I think I misplaced a sedative. No...I wasn't lucky enough to have one for me, but I could swear that I gave one to Amber (the dog) this morning. It's supposed to make her sleepy and lethargic. I know that I stuck it in the back of her throat this morning and kept her mouth closed while she licked peanut butter from my finger, but when I came home from work, she was sitting up in her crate looking wide awake. Amber was raring to go. I took her out "business", not one, not two, not three, but four times until she decided to "go". Amber was using the leg that she had just had surgery on. Well, not really using it...but it was actually touching the ground, which is something she hadn't been doing since her injury on Sunday night. After doing her thing, she sat down, proceeded to "clean herself' (o.k. she was licking herself) then decided to get up and get a drink of water. I however, was totally mentally exhausted from trying to coordinate the sling, the leash, and the dog who had her own time table for "doing her business". Now, she's sitting next to me looking quite awake, and barking at the wind.... What part of sedative doesn't she understand??? I need to go pick up Ten and Twelve but before I go there's something really important that I have to do... Lucky me gets to crawl on my hands and knees and look around to see if I can find that darn sedative... just in case.

Thursday, January 18, 2007

Amber - Day Two

Back to the insane comment from yesterday...I must be. Spent all yesterday afternoon and evening perched on the floor (can you be perched on the floor or do you need to be up on something?) in front of Amber's crate. Mind you, this is not how I would usually choose to spend an evening, but someone (and that would be me) needed to sit with Amber to make sure that she didn't lick her incision site. It was either that or have her wear an "Elizabethian collar". (In case you don't know what that is, it's a huge plastic cone that goes over the dogs head). The collar looks both ridiculous and uncomfortable. My daughter, we'll call her twelve (since that's her age) and my son, we'll call him ten (since that's his age) did "spell" me so that I could both "make and eat" dinner. The incision site from her TPLO surgery had started to bleed sometime during the afternoon. Not alot of blood, mind you, but enough to make me call the surgeon. This didn't happen after her last surgery. The office said to watch it to see if we (meaning me) needed to bring her back for another stitch. Just how I would want to spend my day! Can you say STRESS????? Thank goodness this morning there wasn't any blood. Gave Amber a sedative so that she would be comfortable in her crate today. Came home from work, Amber looked as comfortable as one can look with the collar on. She stared at me with big brown glassy eyes (can you say morphine patch plus a sedative?). So now where am I?.....you guessed it, typing this blog, perched on my chair with one eye on the screen and of course one eye on Amber... Has anyone got any extra valium?

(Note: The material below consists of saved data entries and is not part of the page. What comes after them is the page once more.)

(* ===== verification/ConfuseScanner.v ===== *)
(** * The scanner of libconfuse (third/confuse/src/lexer.c)

    The automaton flex generated from lexer.l: its tables, the transition with
    its chain of default states, and the search for the longest match with its
    backing up. *)
From S2P Require Import Prelude.
From S2P Require Import CLib.

(** ** The tables *)

(** The rule each state accepts, 0 for none, 48 for the end of the buffer. *)
Definition yy_accept : list nat :=
  [0; 0; 0; 5; 5; 15; 15; 0; 0; 0; 0; 48; 45; 1; 2; 46; 19; 3; 45; 37; 9; 10; 46; 13;
   45; 11; 7; 8; 5; 6; 15; 15; 17; 16; 36; 22; 20; 36; 47; 43; 39; 38; 47; 45; 45; 1;
   3; 0; 12; 45; 14; 4; 5; 15; 15; 0; 16; 16; 18; 0; 35; 23; 24; 25; 31; 29; 32; 30;
   27; 28; 33; 34; 35; 43; 42; 40; 41; 0; 44; 4; 0; 21; 24; 25; 26; 24; 26; 0].

(** The class of each byte. *)
Definition yy_ec : list nat :=
  [0; 1; 1; 1; 1; 1; 1; 1; 1; 2; 3; 1; 1; 4; 1; 1; 1; 1; 1; 1; 1; 1; 1; 1; 1; 1; 1; 1;
   1; 1; 1; 1; 2; 1; 5; 6; 7; 1; 1; 8; 9; 10; 11; 12; 13; 1; 1; 14; 15; 15; 15; 15; 15;
   15; 15; 15; 16; 16; 1; 1; 1; 17; 1; 1; 1; 18; 18; 18; 18; 18; 18; 1; 1; 1; 1; 1; 1;
   1; 1; 1; 1; 1; 1; 1; 1; 1; 1; 1; 1; 1; 1; 1; 19; 1; 1; 1; 1; 20; 21; 18; 18; 22; 23;
   1; 1; 1; 1; 1; 1; 1; 24; 1; 1; 1; 25; 1; 26; 1; 27; 1; 28; 1; 1; 29; 1; 30; 1; 1; 1;
   1; 1; 1; 1; 1; 1; 1; 1; 1; 1; 1; 1; 1; 1; 1; 1; 1; 1; 1; 1; 1; 1; 1; 1; 1; 1; 1; 1;
   1; 1; 1; 1; 1; 1; 1; 1; 1; 1; 1; 1; 1; 1; 1; 1; 1; 1; 1; 1; 1; 1; 1; 1; 1; 1; 1; 1;
   1; 1; 1; 1; 1; 1; 1; 1; 1; 1; 1; 1; 1; 1; 1; 1; 1; 1; 1; 1; 1; 1; 1; 1; 1; 1; 1; 1;
   1; 1; 1; 1; 1; 1; 1; 1; 1; 1; 1; 1; 1; 1; 1; 1; 1; 1; 1; 1; 1; 1; 1; 1; 1; 1; 1; 1;
   1; 1; 1; 1; 1; 1; 1; 1; 1; 1; 1; 1; 1; 1; 1].

(** The class of a class, in a template state. *)
Definition yy_meta : list nat :=
  [0; 1; 2; 3; 2; 2; 2; 1; 4; 2; 2; 5; 2; 2; 1; 6; 6; 2; 6; 7; 6; 6; 6; 6; 1; 1; 1; 1;
   1; 2; 2].

(** Where the row of a state starts. *)
Definition yy_base : list nat :=
  [0; 0; 0; 144; 143; 29; 31; 32; 38; 41; 44; 145; 127; 138; 206; 206; 206; 133; 24;
   206; 206; 206; 121; 206; 44; 206; 206; 206; 0; 206; 0; 48; 206; 50; 206; 206; 206;
   65; 62; 0; 206; 206; 72; 67; 55; 77; 68; 42; 206; 54; 206; 56; 0; 0; 60; 62; 81; 82;
   206; 26; 206; 206; 82; 84; 206; 206; 206; 206; 206; 206; 206; 206; 0; 0; 206; 206;
   206; 24; 206; 90; 18; 206; 87; 90; 0; 92; 206; 206; 108; 115; 122; 129; 136; 143;
   150; 157; 164; 171; 178; 184; 191; 198; 40; 30].

(** The state a state falls back on. *)
Definition yy_def : list nat :=
  [0; 87; 1; 88; 88; 89; 89; 90; 90; 91; 91; 87; 92; 87; 87; 87; 87; 87; 92; 87; 87;
   87; 87; 87; 93; 87; 87; 87; 94; 87; 95; 95; 87; 96; 87; 87; 87; 87; 97; 98; 87; 87;
   99; 92; 93; 87; 87; 100; 87; 92; 87; 93; 94; 95; 95; 87; 96; 96; 87; 101; 87; 87;
   87; 87; 87; 87; 87; 87; 87; 87; 87; 87; 102; 98; 87; 87; 87; 100; 87; 93; 101; 87;
   87; 87; 103; 87; 87; 0; 87; 87; 87; 87; 87; 87; 87; 87; 87; 87; 87; 87; 87; 87; 87;
   87].

(** The next states. *)
Definition yy_nxt : list nat :=
  [0; 12; 13; 14; 15; 16; 17; 18; 19; 20; 21; 15; 22; 23; 24; 12; 12; 25; 12; 12; 12;
   12; 12; 12; 12; 12; 12; 12; 12; 26; 27; 31; 32; 31; 32; 35; 86; 36; 44; 37; 33; 35;
   33; 36; 40; 37; 84; 40; 81; 41; 54; 38; 41; 47; 78; 50; 81; 38; 51; 55; 42; 57; 54;
   42; 58; 61; 87; 87; 44; 44; 79; 55; 78; 55; 46; 75; 58; 62; 63; 45; 76; 44; 64; 65;
   66; 67; 68; 69; 70; 71; 72; 76; 87; 57; 59; 87; 58; 82; 83; 83; 83; 87; 85; 83; 79;
   83; 83; 83; 83; 28; 28; 28; 28; 28; 28; 28; 30; 30; 30; 30; 30; 30; 30; 34; 34; 34;
   34; 34; 34; 34; 39; 39; 39; 39; 39; 39; 39; 43; 48; 46; 45; 44; 43; 43; 49; 87; 29;
   29; 49; 49; 49; 52; 52; 87; 52; 52; 52; 52; 53; 53; 87; 53; 87; 53; 53; 56; 56; 87;
   56; 56; 56; 56; 60; 60; 60; 60; 60; 60; 60; 73; 73; 87; 87; 73; 73; 74; 74; 74; 74;
   74; 74; 74; 77; 77; 77; 77; 77; 77; 77; 80; 80; 80; 80; 80; 80; 80; 11; 87; 87; 87;
   87; 87; 87; 87; 87; 87; 87; 87; 87; 87; 87; 87; 87; 87; 87; 87; 87; 87; 87; 87; 87;
   87; 87; 87; 87; 87; 87].

(** The state each entry of [yy_nxt] belongs to. *)
Definition yy_chk : list nat :=
  [0; 1; 1; 1; 1; 1; 1; 1; 1; 1; 1; 1; 1; 1; 1; 1; 1; 1; 1; 1; 1; 1; 1; 1; 1; 1; 1; 1;
   1; 1; 1; 5; 5; 6; 6; 7; 103; 7; 18; 7; 5; 8; 6; 8; 9; 8; 102; 10; 80; 9; 31; 7; 10;
   18; 77; 24; 59; 8; 24; 31; 9; 33; 54; 10; 33; 38; 44; 51; 49; 44; 51; 54; 47; 55;
   46; 42; 55; 38; 38; 45; 42; 43; 38; 38; 38; 38; 38; 38; 38; 38; 38; 42; 56; 57; 37;
   56; 57; 62; 62; 63; 63; 79; 82; 82; 79; 83; 83; 85; 85; 88; 88; 88; 88; 88; 88; 88;
   89; 89; 89; 89; 89; 89; 89; 90; 90; 90; 90; 90; 90; 90; 91; 91; 91; 91; 91; 91; 91;
   92; 22; 17; 13; 12; 92; 92; 93; 11; 4; 3; 93; 93; 93; 94; 94; 0; 94; 94; 94; 94; 95;
   95; 0; 95; 0; 95; 95; 96; 96; 0; 96; 96; 96; 96; 97; 97; 97; 97; 97; 97; 97; 98; 98;
   0; 0; 98; 98; 99; 99; 99; 99; 99; 99; 99; 100; 100; 100; 100; 100; 100; 100; 101;
   101; 101; 101; 101; 101; 101; 87; 87; 87; 87; 87; 87; 87; 87; 87; 87; 87; 87; 87;
   87; 87; 87; 87; 87; 87; 87; 87; 87; 87; 87; 87; 87; 87; 87; 87; 87; 87].

(** ** The automaton *)

(** A state without outgoing transitions has its row at the end of the table. *)
Definition jam_base : nat := 206.

(** The class of a byte of the text; a NUL of the text is not the end of the
    buffer ([yy_get_previous_state], [yy_try_NUL_trans]). *)
Definition yy_class (c : ascii) : option nat :=
  if Ascii.eqb c NUL then Some 1 else yy_ec !! Z.to_nat (ord c).

(** The inner loop of the transition: follow the default states until an entry
    is of the state; [fuel] bounds the chain. *)
Fixpoint default_chain (fuel s c : nat) : option (nat * nat) :=
  match fuel with
  | O => None
  | S fuel =>
      b ← yy_base !! s;
      owner ← yy_chk !! (b + c);
      if owner =? s then Some (s, c)
      else
        s ← yy_def !! s;
        if 88 <=? s then c ← yy_meta !! c; default_chain fuel s c
        else default_chain fuel s c
  end.

(** One transition; a state has fewer than four defaults in a chain. *)
Definition yy_next (s : nat) (c : ascii) : option nat :=
  c ← yy_class c;
  '(s, c) ← default_chain 4 s c;
  b ← yy_base !! s;
  yy_nxt !! (b + c).

(** [yy_find_action]: the rule of the state, or after backing up that of the
    last accepting state, with the length of the match. *)
Definition yy_find_action (s n : nat) (last : option (nat * nat)) : option (nat * nat) :=
  act ← yy_accept !! s;
  if act =? 0 then last else Some (act, n).

(** [yy_match] to the end of the match or of the text: the state, the bytes
    read, and the last accepting state met, as the rule it accepts and the
    length read then. *)
Fixpoint yy_match (s n : nat) (last : option (nat * nat)) (text : str) : option (nat * nat) :=
  match text with
  | [] => yy_find_action s n last
  | c :: text =>
      act ← yy_accept !! s;
      let last := if act =? 0 then last else Some (act, n) in
      s ← yy_next s c;
      b ← yy_base !! s;
      if b =? jam_base then yy_find_action s (S n) last else yy_match s (S n) last text
  end.

(** The start conditions. *)
Inductive start_condition : Type := INITIAL | olcomment | comment | dq_str | sq_str.

#[export] Instance start_condition_eq_dec : EqDecision start_condition.
Proof. solve_decision. Defined.

(** [BEGIN]: the start state of a condition. *)
Definition yy_start (sc : start_condition) : nat :=
  match sc with INITIAL => 1 | olcomment => 3 | comment => 5 | dq_str => 7 | sq_str => 9 end.

(** The rule and the length of the next token of a text that is not empty. *)
Definition yy_scan (sc : start_condition) (text : str) : option (nat * nat) :=
  yy_match (yy_start sc) 0 None text.
(* ===== verification/ConfuseRules.v ===== *)
(** * The rules of the scanner (third/confuse/src/lexer.l)

    The patterns of lexer.l as regular expressions, what flex promises of the
    scanner it generates for them (the longest match, and among the rules that
    match it the first), and a proof by partial derivatives and reflection that
    the tables of [ConfuseScanner] keep that promise on every text. *)
From S2P Require Import Prelude.
From S2P Require Import CLib.
From S2P Require Import ConfuseScanner.

(** ** Regular expressions *)

(** [Bytes neg l]: a byte of [l], or with [neg] a byte not in [l]. *)
Inductive re : Type :=
  | Eps
  | Bytes (neg : bool) (l : list ascii)
  | Cat (r s : re)
  | Alt (r s : re)
  | Star (r : re).

#[export] Instance re_eq_dec : EqDecision re.
Proof. solve_decision. Defined.

Definition in_bytes (neg : bool) (l : list ascii) (c : ascii) : bool :=
  xorb neg (existsb (Ascii.eqb c) l).

Inductive matches : re → str → Prop :=
  | matches_eps : matches Eps []
  | matches_bytes neg l c : in_bytes neg l c = true → matches (Bytes neg l) [c]
  | matches_cat r s u v : matches r u → matches s v → matches (Cat r s) (u ++ v)
  | matches_alt_l r s u : matches r u → matches (Alt r s) u
  | matches_alt_r r s u : matches s u → matches (Alt r s) u
  | matches_star_nil r : matches (Star r) []
  | matches_star_cons r c u v : matches r (c :: u) → matches (Star r) v → matches (Star r) (c :: u ++ v).

(** The notations of flex. *)
Definition lit (s : str) : re := foldr (fun c r => Cat (Bytes false [c]) r) Eps s.
Definition plus (r : re) : re := Cat r (Star r).
Definition opt (r : re) : re := Alt r Eps.
Definition bytes_of (s : str) : re := Bytes false s.
Definition bytes_but (s : str) : re := Bytes true s.

Definition NL : ascii := "010".
Definition TAB : ascii := "009".
Definition DQ : ascii := "034".
Definition BS : ascii := "092".
Definition SQ : ascii := "039".

(** [.] *)
Definition dot : re := Bytes true [NL].

(** The bytes that end an unquoted string. *)
Definition string_stops : str :=
  [" "%char; "#"%char; DQ; SQ; TAB; NL; "013"%char; "="%char; "{"%char; "}"%char;
   "("%char; ")"%char; "+"%char; ","%char].

Definition env_pattern : re := Cat (lit #"${") (Cat (Star (bytes_but #"}")) (lit #"}")).

(** The rules of lexer.l in their order, with the start condition each is for
    and the number flex gives it; the last is flex's own default rule. *)
Definition numbered_rules : list (nat * start_condition * re) := [
  (1, INITIAL, plus (bytes_of [" "%char; TAB]));
  (2, INITIAL, lit [NL]);
  (3, INITIAL, plus (lit #"#"));
  (4, INITIAL, Cat (lit #"/") (plus (lit #"/")));
  (5, olcomment, Star dot);
  (6, olcomment, lit [NL]);
  (7, INITIAL, lit #"{");
  (8, INITIAL, lit #"}");
  (9, INITIAL, lit #"(");
  (10, INITIAL, lit #")");
  (11, INITIAL, lit #"=");
  (12, INITIAL, lit #"+=");
  (13, INITIAL, lit #",");
  (14, INITIAL, lit #"/*");
  (15, comment, Star (bytes_but ["*"%char; NL]));
  (16, comment, Cat (plus (lit #"*")) (Star (bytes_but ["*"%char; "/"%char; NL])));
  (17, comment, lit [NL]);
  (18, comment, Cat (Star (bytes_of [" "%char; TAB])) (Cat (plus (lit #"*")) (lit #"/")));
  (19, INITIAL, lit [DQ]);
  (20, dq_str, lit [DQ]);
  (21, dq_str, env_pattern);
  (22, dq_str, lit [NL]);
  (23, dq_str, lit [BS; NL]);
  (24, dq_str, Cat (lit [BS]) (let d := bytes_of #"01234567" in Cat d (opt (Cat d (opt d)))));
  (25, dq_str, Cat (lit [BS]) (plus (bytes_of #"0123456789")));
  (26, dq_str, Cat (lit (BS :: #"x")) (let d := bytes_of #"0123456789ABCDEFabcdef" in Cat d (opt d)));
  (27, dq_str, lit (BS :: #"n"));
  (28, dq_str, lit (BS :: #"r"));
  (29, dq_str, lit (BS :: #"b"));
  (30, dq_str, lit (BS :: #"f"));
  (31, dq_str, lit (BS :: #"a"));
  (32, dq_str, lit (BS :: #"e"));
  (33, dq_str, lit (BS :: #"t"));
  (34, dq_str, lit (BS :: #"v"));
  (35, dq_str, Cat (lit [BS]) dot);
  (36, dq_str, bytes_but [BS; DQ; NL]);
  (37, INITIAL, lit [SQ]);
  (38, sq_str, lit [SQ]);
  (39, sq_str, lit [NL]);
  (40, sq_str, lit [BS; NL]);
  (41, sq_str, Cat (lit [BS]) (bytes_of [BS; SQ]));
  (42, sq_str, Cat (lit [BS]) (bytes_but [BS; SQ]));
  (43, sq_str, plus (bytes_but [BS; SQ; NL]));
  (44, INITIAL, env_pattern);
  (45, INITIAL, plus (Alt (Cat (lit #"/") (bytes_but (string_stops ++ #"/*")))
                          (bytes_but (string_stops ++ #"*"))));
  (46, INITIAL, dot)].

Definition default_rule : re := Alt dot (lit [NL]).
(** ** [cfg_setopt] *)

(** Where a value goes: the simple variable, or an element of the values. *)
Inductive place : Type := Simple | Nth (k : nat).

Definition write (pl : place) (v : cfg_value_t) (o : cfg_opt_t) : cfg_opt_t :=
  match pl with Simple => with_simple v o | Nth k => alter_value (fun _ => v) k o end.

Definition read_place (pl : place) (o : cfg_opt_t) : option cfg_value_t :=
  match pl with Simple => simple_value (un o) | Nth k => opt_values (un o) !! k end.

(** [cfg_addval] *)
Definition cfg_addval (o : cfg_opt_t) : cfg_opt_t := with_values (opt_values (un o) ++ [VZero]) o.

(** The first half of [cfg_setopt]: the value that will be written. *)
Definition setopt_place (p : opt_path) (value : option str) : PM (option place) :=
  o ← option_at p;
  if simple_value (un o) is Some _ then
    if type_is (opt_type (un o)) TYPE_SEC then fails EINVAL None else mret (Some Simple)
  else
    when (is_set CFGF_RESET (opt_flags (un o)))
      (free_opt_values p;; change_opt p (with_flags (clear_flag CFGF_RESET)));;
    o ← option_at p;
    c ← cfg;
    let n := length (opt_values (un o)) in
    if (n =? 0) || is_set CFGF_MULTI (opt_flags (un o)) || is_set CFGF_LIST (opt_flags (un o)) then
      let add := change_opt p cfg_addval;; mret (Some (Nth n)) in
      if type_is (opt_type (un o)) TYPE_SEC && is_set CFGF_TITLE (opt_flags (un o)) then
        if n =? 0 then add
        else
          match value with
          | None => fails EINVAL None
          | Some value =>
              found ← lift (deref (find_title (sec_flags c) value (opt_values (un o)) 0));
              match found with
              | None => add
              | Some k =>
                  if is_set CFGF_NO_TITLE_DUPES (opt_flags (un o))
                  then error_message (#"found duplicate title '" ++ value ++ #"'");; mret None
                  else mret (Some (Nth k))
              end
          end
      else add
    else mret (Some (Nth 0)).

(** The value of an integer option. *)
Definition set_int (p : opt_path) (pl : place) (value : option str) : PM (option place) :=
  o ← option_at p;
  match parsecb (un o), value with
  | Some cb, _ =>
      match call_parse cb value with
      | Some v => change_opt p (write pl v);; mret (Some pl)
      | None => mret None
      end
  | None, None => fails EINVAL None
  | None, Some value =>
      let '(i, endptr, range) := strtol (c_str value) in
      reading (when range (modify (set_errno ERANGE)));;
      s ← get;
      if negb (bool_decide (endptr = [])) then
        error_message (#"invalid integer value for option '" ++ opt_name (un o) ++ #"'");; mret None
      else if (errno (plog s) =? ERANGE)%Z then
        error_message (#"integer value for option '" ++ opt_name (un o) ++ #"' is out of range");; mret None
      else change_opt p (write pl (VInt i));; mret (Some pl)
  end.

Definition set_str (p : opt_path) (pl : place) (value : option str) : PM (option place) :=
  o ← option_at p;
  match parsecb (un o) with
  | Some cb =>
      match call_parse cb value with
      | Some v =>
          s ← lift (value_string v);
          match s with
          | Some s => change_opt p (write pl (VStr (Some (c_str s))));; mret (Some pl)
          | None => fails EINVAL None
          end
      | None => mret None
      end
  | None =>
      match value with
      | Some s => change_opt p (write pl (VStr (Some (c_str s))));; mret (Some pl)
      | None => fails EINVAL None
      end
  end.

Definition set_bool (p : opt_path) (pl : place) (value : option str) : PM (option place) :=
  o ← option_at p;
  match parsecb (un o) with
  | Some cb =>
      match call_parse cb value with
      | Some v => change_opt p (write pl v);; mret (Some pl)
      | None => mret None
      end
  | None =>
      b ← reading (cfg_parse_boolean value);
      if (b =? -1)%Z then
        error_message (#"invalid boolean value for option '" ++ opt_name (un o) ++ #"'");; mret None
      else change_opt p (write pl (VBool b));; mret (Some pl)
  end.

Definition set_ptr (p : opt_path) (pl : place) (value : option str) : PM (option place) :=
  o ← option_at p;
  match parsecb (un o) with
  | None => fails EINVAL None
  | Some cb =>
      match call_parse cb value with
      | Some v => change_opt p (write pl v);; mret (Some pl)
      | None => mret None
      end
  end.

(** [cfg_dupopt_array]: a copy shares nothing with the original, so it is the
    same value; a null array is not tested. *)
Definition cfg_dupopt_array (opts : option (list cfg_opt_t)) : PM (list cfg_opt_t) := lift (deref opts).

(** A new section for an option of a section. *)
Definition new_section (c : cfg_t) (o : cfg_opt_t) (title : option str) (opts : list cfg_opt_t) : cfg_t :=
  let keep f x := if is_set f (opt_flags (un o)) then set_flag f x else x in
  Sec (keep CFGF_IGNORE_UNKNOWN (keep CFGF_RAW (sec_flags c))) (Some (opt_name (un o))) opts title
    (Position (pos_filename (sec_pos c)) (pos_line (sec_pos c)) []).

Definition set_sec (init_defaults : PM unit) (p : opt_path) (pl : place) (value : option str) : PM (option place) :=
  o ← option_at p;
  c ← cfg;
  v ← lift (deref (read_place pl o));
  (if is_set CFGF_MULTI (opt_flags (un o)) || negb (bool_decide (is_Some (value_section v))) then
     (match value_section v with Some s => set_lexer (cfg_free s) | None => mret tt end);;
     opts ← cfg_dupopt_array (opt_subopts (un o));
     change_opt p (write pl (VSec (new_section c o (c_str <$> value) opts)))
   else mret tt);;
  (match pl with
   | Nth k => when (negb (is_set CFGF_DEFINIT (opt_flags (un o))))
                (in_section (fst p ++ [(snd p, k)]) init_defaults)
   | Simple => lift Undef
   end);;
  mret (Some pl).

(** [cfg_setopt], with [cfg_init_defaults] for what it makes. *)
Definition setopt (init_defaults : PM unit) (p : opt_path) (value : option str) : PM (option place) :=
  pl ← setopt_place p value;
  match pl with
  | None => mret None
  | Some pl =>
      o ← option_at p;
      match opt_type (un o) with
      | TYPE_INT => set_int p pl value
      | TYPE_FLOAT => lift Undef
      | TYPE_STR => set_str p pl value
      | TYPE_SEC => set_sec init_defaults p pl value
      | TYPE_BOOL => set_bool p pl value
      | TYPE_PTR => set_ptr p pl value
      | TYPE_NONE | TYPE_FUNC | TYPE_COMMENT =>
          error_message (#"internal error in cfg_setopt(" ++ opt_name (un o) ++ #", "
                         ++ default #"NULL" value ++ #")");;
          mret None
      end
  end.

(** ** Setting values by type *)

(** [cfg_opt_getval]: the option, freed if it was to be reset, and the place. *)
Definition cfg_opt_getval (o : cfg_opt_t) (index : nat) : PM (cfg_opt_t * option place) :=
  if negb (index =? 0) && negb (is_set CFGF_LIST (opt_flags (un o))) && negb (is_set CFGF_MULTI (opt_flags (un o)))
  then fails EINVAL (o, None)
  else if simple_value (un o) is Some _ then mret (o, Some Simple)
  else
    o ← (if is_set CFGF_RESET (opt_flags (un o))
         then set_lexer (free_values o);; mret (with_flags (clear_flag CFGF_RESET) (cfg_free_value o))
         else mret o);
    let n := length (opt_values (un o)) in
    if n <=? index then mret (cfg_addval o, Some (Nth n)) else mret (o, Some (Nth index)).

(** [cfg_opt_setnint], [cfg_opt_setnbool], [cfg_opt_setnstr]: the option and
    the result. *)
Definition opt_setn (t : cfg_type) (v : cfg_value_t) (o : cfg_opt_t) (index : nat) : PM (cfg_opt_t * Z) :=
  if negb (type_is (opt_type (un o)) t) then fails EINVAL (o, CFG_FAIL)
  else
    '(o, pl) ← cfg_opt_getval o index;
    match pl with
    | None => mret (o, CFG_FAIL)
    | Some pl => mret (write pl v o, CFG_SUCCESS)
    end.

Definition cfg_opt_setnint (o : cfg_opt_t) (value : Z) (index : nat) : PM (cfg_opt_t * Z) :=
  opt_setn TYPE_INT (VInt value) o index.
Definition cfg_opt_setnbool (o : cfg_opt_t) (value : Z) (index : nat) : PM (cfg_opt_t * Z) :=
  opt_setn TYPE_BOOL (VBool value) o index.
Definition cfg_opt_setnstr (o : cfg_opt_t) (value : option str) (index : nat) : PM (cfg_opt_t * Z) :=
  opt_setn TYPE_STR (VStr (c_str <$> value)) o index.

(** [cfg_opt_setcomment] *)
Definition cfg_opt_setcomment (p : opt_path) (comment : option str) : PM Z :=
  match comment with
  | None => fails EINVAL CFG_FAIL
  | Some c =>
      change_opt p (fun o => with_flags (set_flag CFGF_COMMENTS) (with_comment (Some c) o));;
      mret CFG_SUCCESS
  end.

(** ** [cfg_init_defaults] *)

Definition STATE_CONTINUE : Z := 0.
Definition STATE_EOF : Z := -1.
Definition STATE_ERROR : Z := 1.

(** A message when an option before has the same name. *)
Definition check_duplicate (c : cfg_t) (i : nat) (o : cfg_opt_t) : PM unit :=
  when (existsb (fun o' => same_name (Z.lor (opt_flags (un o)) (opt_flags (un o'))) (opt_name (un o)) (opt_name (un o')))
          (take i (sec_opts c)))
    (error_message (#"duplicate option '" ++ opt_name (un o) ++ #"' not allowed")).

(** The parser is called again, from state -1, while it returns
    [STATE_CONTINUE]. *)
Fixpoint parse_default (parse : nat → Z → option opt_path → PM Z) (fuel : nat) (xstate : Z) (p : opt_path) : PM Z :=
  match fuel with
  | O => lift Undef
  | S fuel =>
      ret ← parse 1 xstate (Some p);
      if (ret =? STATE_CONTINUE)%Z then parse_default parse fuel (-1) p else mret ret
  end.

(** A default value that is a text. *)
Definition default_text (parse : nat → Z → option opt_path → PM Z) (fuel : nat)
    (p : opt_path) (o : cfg_opt_t) (buf : str) : PM unit :=
  let xstate := if is_set CFGF_LIST (opt_flags (un o)) then 3%Z
                else if type_is (opt_type (un o)) TYPE_FUNC then 0%Z else 2%Z in
  scan_begin buf;;
  ret ← parse_default parse fuel xstate p;
  set_lexer cfg_scan_fp_end;;
  if (ret =? STATE_ERROR)%Z
  then mthrow (Abort (#"Parse error in default value '" ++ buf ++ #"' for option '" ++ opt_name (un o) ++ #"'"))
  else mret tt.

(** A default value of the type of the option. *)
Definition default_value (p : opt_path) (o : cfg_opt_t) : PM unit :=
  let set m := '(o, _) ← m; change_opt p (fun _ => o) in
  match opt_type (un o) with
  | TYPE_INT => set (cfg_opt_setnint o (def_number (opt_def (un o))) 0)
  | TYPE_FLOAT => lift Undef
  | TYPE_BOOL => set (cfg_opt_setnbool o (def_boolean (opt_def (un o))) 0)
  | TYPE_STR => set (cfg_opt_setnstr o (def_string (opt_def (un o))) 0)
  | TYPE_FUNC | TYPE_PTR => mret tt
  | TYPE_NONE | TYPE_SEC | TYPE_COMMENT =>
      error_message (#"internal error in cfg_init_defaults(" ++ opt_name (un o) ++ #")")
  end.

(** One option. *)
Definition init_default (init_defaults : PM unit) (parse : nat → Z → option opt_path → PM Z)
    (fuel i : nat) : PM unit :=
  let p := ([], i) in
  c ← cfg;
  o ← option_at p;
  check_duplicate c i o;;
  if (if simple_value (un o) is Some _ then true else false) || is_set CFGF_NODEFAULT (opt_flags (un o))
  then mret tt
  else if negb (type_is (opt_type (un o)) TYPE_SEC) then
    change_opt p (with_flags (set_flag CFGF_DEFINIT));;
    o ← option_at p;
    let parsed := default [] (c_str <$> def_parsed (opt_def (un o))) in
    if is_set CFGF_LIST (opt_flags (un o)) || (if def_parsed (opt_def (un o)) is Some _ then true else false) then
      if bool_decide (parsed = []) then mret tt
      else default_text parse fuel p o parsed;; change_opt p (with_flags (set_flag CFGF_RESET))
    else default_value p o;; change_opt p (with_flags (set_flag CFGF_RESET))
  else
    when (negb (is_set CFGF_MULTI (opt_flags (un o))))
      (setopt init_defaults p None;; change_opt p (with_flags (set_flag CFGF_DEFINIT))).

Wednesday, January 17, 2007

Why Am I Doing This?

Never thought that I would be sitting here writing a blog. I mean...who actually has the time to spend doing this? Just brought my dog, Amber, home from the vet. She had TPLO surgery yesterday, her second one in 15 months. At $3,600 for each surgery, I must either really love my dog...or I must be insane. I prefer to pretend the former, although when the bill comes, I'm sure that I will believe the latter. Either way... my wallet hurts (this comment was provided by my 12 year old daughter). Amber is currently blissfully relaxing in her crate, having been given a morphine patch that will last for 5 days...lucky her! I asked the vet for a prescription for valium for me...she just laughed. Don't know why she laughed, I was serious!!!!!!!

So what are my plans for this blog? Who knows. Realistically...who cares? I'd probably do better with a diary (the kind with a lock and key). Maybe when I'm done here, I will print this out and let my "princess doped up dog" do her "business" on it.